Records shown ▸
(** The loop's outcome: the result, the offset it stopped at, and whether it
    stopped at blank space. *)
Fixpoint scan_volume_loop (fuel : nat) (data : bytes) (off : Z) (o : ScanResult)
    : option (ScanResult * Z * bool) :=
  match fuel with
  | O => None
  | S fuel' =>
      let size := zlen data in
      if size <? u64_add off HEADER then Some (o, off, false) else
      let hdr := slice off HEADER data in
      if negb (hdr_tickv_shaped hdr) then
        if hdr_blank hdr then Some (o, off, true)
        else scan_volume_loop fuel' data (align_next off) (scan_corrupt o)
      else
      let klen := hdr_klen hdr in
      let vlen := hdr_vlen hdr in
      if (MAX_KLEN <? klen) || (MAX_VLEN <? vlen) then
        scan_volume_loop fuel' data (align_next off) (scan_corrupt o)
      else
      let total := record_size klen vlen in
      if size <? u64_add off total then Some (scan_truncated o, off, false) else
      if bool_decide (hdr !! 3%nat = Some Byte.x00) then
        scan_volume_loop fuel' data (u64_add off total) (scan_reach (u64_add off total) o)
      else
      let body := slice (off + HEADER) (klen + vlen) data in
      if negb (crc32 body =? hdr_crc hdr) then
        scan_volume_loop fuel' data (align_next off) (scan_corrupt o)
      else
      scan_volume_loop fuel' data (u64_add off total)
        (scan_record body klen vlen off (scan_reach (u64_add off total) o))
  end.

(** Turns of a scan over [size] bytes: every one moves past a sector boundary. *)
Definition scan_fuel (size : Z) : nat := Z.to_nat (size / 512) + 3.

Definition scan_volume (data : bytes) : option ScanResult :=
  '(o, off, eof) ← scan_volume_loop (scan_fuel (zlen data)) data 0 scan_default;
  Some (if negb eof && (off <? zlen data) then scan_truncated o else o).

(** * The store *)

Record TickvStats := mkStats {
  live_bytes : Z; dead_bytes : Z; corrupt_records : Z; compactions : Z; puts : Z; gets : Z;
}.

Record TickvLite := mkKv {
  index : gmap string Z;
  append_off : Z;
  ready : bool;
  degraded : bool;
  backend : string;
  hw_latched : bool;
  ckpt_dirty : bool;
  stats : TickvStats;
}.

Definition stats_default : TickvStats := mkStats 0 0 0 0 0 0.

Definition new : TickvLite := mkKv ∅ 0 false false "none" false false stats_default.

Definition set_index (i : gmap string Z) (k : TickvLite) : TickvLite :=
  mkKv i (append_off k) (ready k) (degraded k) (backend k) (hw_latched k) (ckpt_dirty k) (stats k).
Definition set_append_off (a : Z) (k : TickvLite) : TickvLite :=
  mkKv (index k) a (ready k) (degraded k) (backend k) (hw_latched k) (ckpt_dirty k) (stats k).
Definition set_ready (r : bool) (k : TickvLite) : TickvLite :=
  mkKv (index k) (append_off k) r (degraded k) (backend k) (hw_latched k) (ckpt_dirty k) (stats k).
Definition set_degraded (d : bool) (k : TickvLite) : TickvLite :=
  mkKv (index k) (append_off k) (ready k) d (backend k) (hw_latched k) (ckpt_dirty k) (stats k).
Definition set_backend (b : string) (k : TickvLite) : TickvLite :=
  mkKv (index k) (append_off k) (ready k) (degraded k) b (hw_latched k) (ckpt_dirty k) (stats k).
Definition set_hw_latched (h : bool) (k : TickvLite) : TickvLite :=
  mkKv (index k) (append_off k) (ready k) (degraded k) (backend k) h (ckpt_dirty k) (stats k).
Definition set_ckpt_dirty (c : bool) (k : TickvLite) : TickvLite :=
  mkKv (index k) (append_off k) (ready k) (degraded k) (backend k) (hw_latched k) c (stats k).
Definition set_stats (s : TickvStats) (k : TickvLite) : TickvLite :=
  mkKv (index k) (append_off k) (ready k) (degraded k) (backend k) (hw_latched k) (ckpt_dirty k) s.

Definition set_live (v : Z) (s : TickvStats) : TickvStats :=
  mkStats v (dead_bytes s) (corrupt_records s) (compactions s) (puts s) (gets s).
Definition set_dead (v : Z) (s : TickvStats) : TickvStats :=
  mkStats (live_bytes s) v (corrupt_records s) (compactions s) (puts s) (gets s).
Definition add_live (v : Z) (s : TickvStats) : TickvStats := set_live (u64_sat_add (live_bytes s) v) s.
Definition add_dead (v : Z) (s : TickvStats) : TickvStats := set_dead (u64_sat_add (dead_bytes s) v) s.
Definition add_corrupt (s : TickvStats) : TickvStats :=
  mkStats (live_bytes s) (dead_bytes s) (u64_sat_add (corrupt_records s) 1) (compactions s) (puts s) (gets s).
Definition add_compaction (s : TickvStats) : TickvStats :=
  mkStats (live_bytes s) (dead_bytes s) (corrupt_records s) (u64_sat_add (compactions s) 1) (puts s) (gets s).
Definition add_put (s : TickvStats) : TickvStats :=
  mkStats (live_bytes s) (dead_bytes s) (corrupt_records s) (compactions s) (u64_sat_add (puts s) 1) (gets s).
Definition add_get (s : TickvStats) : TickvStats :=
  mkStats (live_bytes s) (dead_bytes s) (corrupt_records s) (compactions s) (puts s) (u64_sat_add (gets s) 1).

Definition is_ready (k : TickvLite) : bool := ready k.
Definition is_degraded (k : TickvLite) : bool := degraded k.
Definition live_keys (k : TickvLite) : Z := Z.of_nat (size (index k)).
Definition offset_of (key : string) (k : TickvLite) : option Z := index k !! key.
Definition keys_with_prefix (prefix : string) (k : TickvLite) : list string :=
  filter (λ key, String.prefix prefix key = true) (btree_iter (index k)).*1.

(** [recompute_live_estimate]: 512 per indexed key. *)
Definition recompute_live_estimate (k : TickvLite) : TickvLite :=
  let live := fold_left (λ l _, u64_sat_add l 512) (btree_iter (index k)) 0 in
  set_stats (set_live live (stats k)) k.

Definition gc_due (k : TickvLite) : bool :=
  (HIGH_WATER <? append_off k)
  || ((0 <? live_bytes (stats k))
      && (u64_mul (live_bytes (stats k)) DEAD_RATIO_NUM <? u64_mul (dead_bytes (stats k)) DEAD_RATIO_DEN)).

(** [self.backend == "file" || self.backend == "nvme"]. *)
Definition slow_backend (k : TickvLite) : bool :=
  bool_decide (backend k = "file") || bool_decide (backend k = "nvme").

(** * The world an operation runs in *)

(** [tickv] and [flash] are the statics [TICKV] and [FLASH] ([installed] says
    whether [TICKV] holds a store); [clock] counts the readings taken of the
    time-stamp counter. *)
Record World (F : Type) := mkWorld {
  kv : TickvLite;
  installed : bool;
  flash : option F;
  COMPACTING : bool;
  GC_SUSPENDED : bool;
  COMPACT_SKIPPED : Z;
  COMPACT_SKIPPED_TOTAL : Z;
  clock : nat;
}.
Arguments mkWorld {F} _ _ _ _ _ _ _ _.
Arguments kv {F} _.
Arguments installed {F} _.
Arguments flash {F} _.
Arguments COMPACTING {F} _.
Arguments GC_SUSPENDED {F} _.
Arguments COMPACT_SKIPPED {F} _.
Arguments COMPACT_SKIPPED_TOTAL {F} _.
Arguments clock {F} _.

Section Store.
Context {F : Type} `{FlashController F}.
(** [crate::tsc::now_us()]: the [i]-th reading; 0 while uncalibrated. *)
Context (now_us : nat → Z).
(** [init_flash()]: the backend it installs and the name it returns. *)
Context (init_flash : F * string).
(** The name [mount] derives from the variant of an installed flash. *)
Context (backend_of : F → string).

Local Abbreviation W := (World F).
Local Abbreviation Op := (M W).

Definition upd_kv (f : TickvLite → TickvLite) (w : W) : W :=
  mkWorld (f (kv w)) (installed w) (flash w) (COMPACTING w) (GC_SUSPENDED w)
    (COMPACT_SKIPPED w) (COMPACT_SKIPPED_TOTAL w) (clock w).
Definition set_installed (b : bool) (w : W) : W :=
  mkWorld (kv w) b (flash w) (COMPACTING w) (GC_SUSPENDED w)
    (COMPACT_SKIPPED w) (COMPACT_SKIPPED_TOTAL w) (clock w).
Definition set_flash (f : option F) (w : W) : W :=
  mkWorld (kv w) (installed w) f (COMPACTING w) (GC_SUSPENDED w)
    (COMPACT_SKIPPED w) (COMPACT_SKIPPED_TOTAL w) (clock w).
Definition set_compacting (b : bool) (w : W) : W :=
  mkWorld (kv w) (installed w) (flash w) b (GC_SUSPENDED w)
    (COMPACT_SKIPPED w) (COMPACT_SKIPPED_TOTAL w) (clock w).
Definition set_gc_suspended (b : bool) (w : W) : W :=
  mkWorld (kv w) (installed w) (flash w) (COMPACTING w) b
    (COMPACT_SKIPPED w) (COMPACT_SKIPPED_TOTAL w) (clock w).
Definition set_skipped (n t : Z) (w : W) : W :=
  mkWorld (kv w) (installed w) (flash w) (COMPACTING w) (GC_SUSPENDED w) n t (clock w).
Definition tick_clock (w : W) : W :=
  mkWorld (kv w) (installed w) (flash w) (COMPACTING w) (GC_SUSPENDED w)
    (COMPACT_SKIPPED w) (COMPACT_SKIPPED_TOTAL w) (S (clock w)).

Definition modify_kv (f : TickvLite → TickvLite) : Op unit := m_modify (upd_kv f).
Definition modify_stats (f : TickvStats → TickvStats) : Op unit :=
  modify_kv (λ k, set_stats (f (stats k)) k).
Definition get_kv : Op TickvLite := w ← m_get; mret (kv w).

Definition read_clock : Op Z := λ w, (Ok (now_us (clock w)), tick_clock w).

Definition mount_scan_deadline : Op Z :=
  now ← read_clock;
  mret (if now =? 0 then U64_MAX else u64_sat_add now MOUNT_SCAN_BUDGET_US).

Your instructions ▸ Copy back the listing above exactly, but only from the line with "Definition keys_with_prefix (prefix" through the line with "installed : bool;", both ends included.

Output for this exercise ▸
Definition keys_with_prefix (prefix : string) (k : TickvLite) : list string :=
  filter (λ key, String.prefix prefix key = true) (btree_iter (index k)).*1.

(** [recompute_live_estimate]: 512 per indexed key. *)
Definition recompute_live_estimate (k : TickvLite) : TickvLite :=
  let live := fold_left (λ l _, u64_sat_add l 512) (btree_iter (index k)) 0 in
  set_stats (set_live live (stats k)) k.

Definition gc_due (k : TickvLite) : bool :=
  (HIGH_WATER <? append_off k)
  || ((0 <? live_bytes (stats k))
      && (u64_mul (live_bytes (stats k)) DEAD_RATIO_NUM <? u64_mul (dead_bytes (stats k)) DEAD_RATIO_DEN)).

(** [self.backend == "file" || self.backend == "nvme"]. *)
Definition slow_backend (k : TickvLite) : bool :=
  bool_decide (backend k = "file") || bool_decide (backend k = "nvme").

(** * The world an operation runs in *)

(** [tickv] and [flash] are the statics [TICKV] and [FLASH] ([installed] says
    whether [TICKV] holds a store); [clock] counts the readings taken of the
    time-stamp counter. *)
Record World (F : Type) := mkWorld {
  kv : TickvLite;
  installed : bool;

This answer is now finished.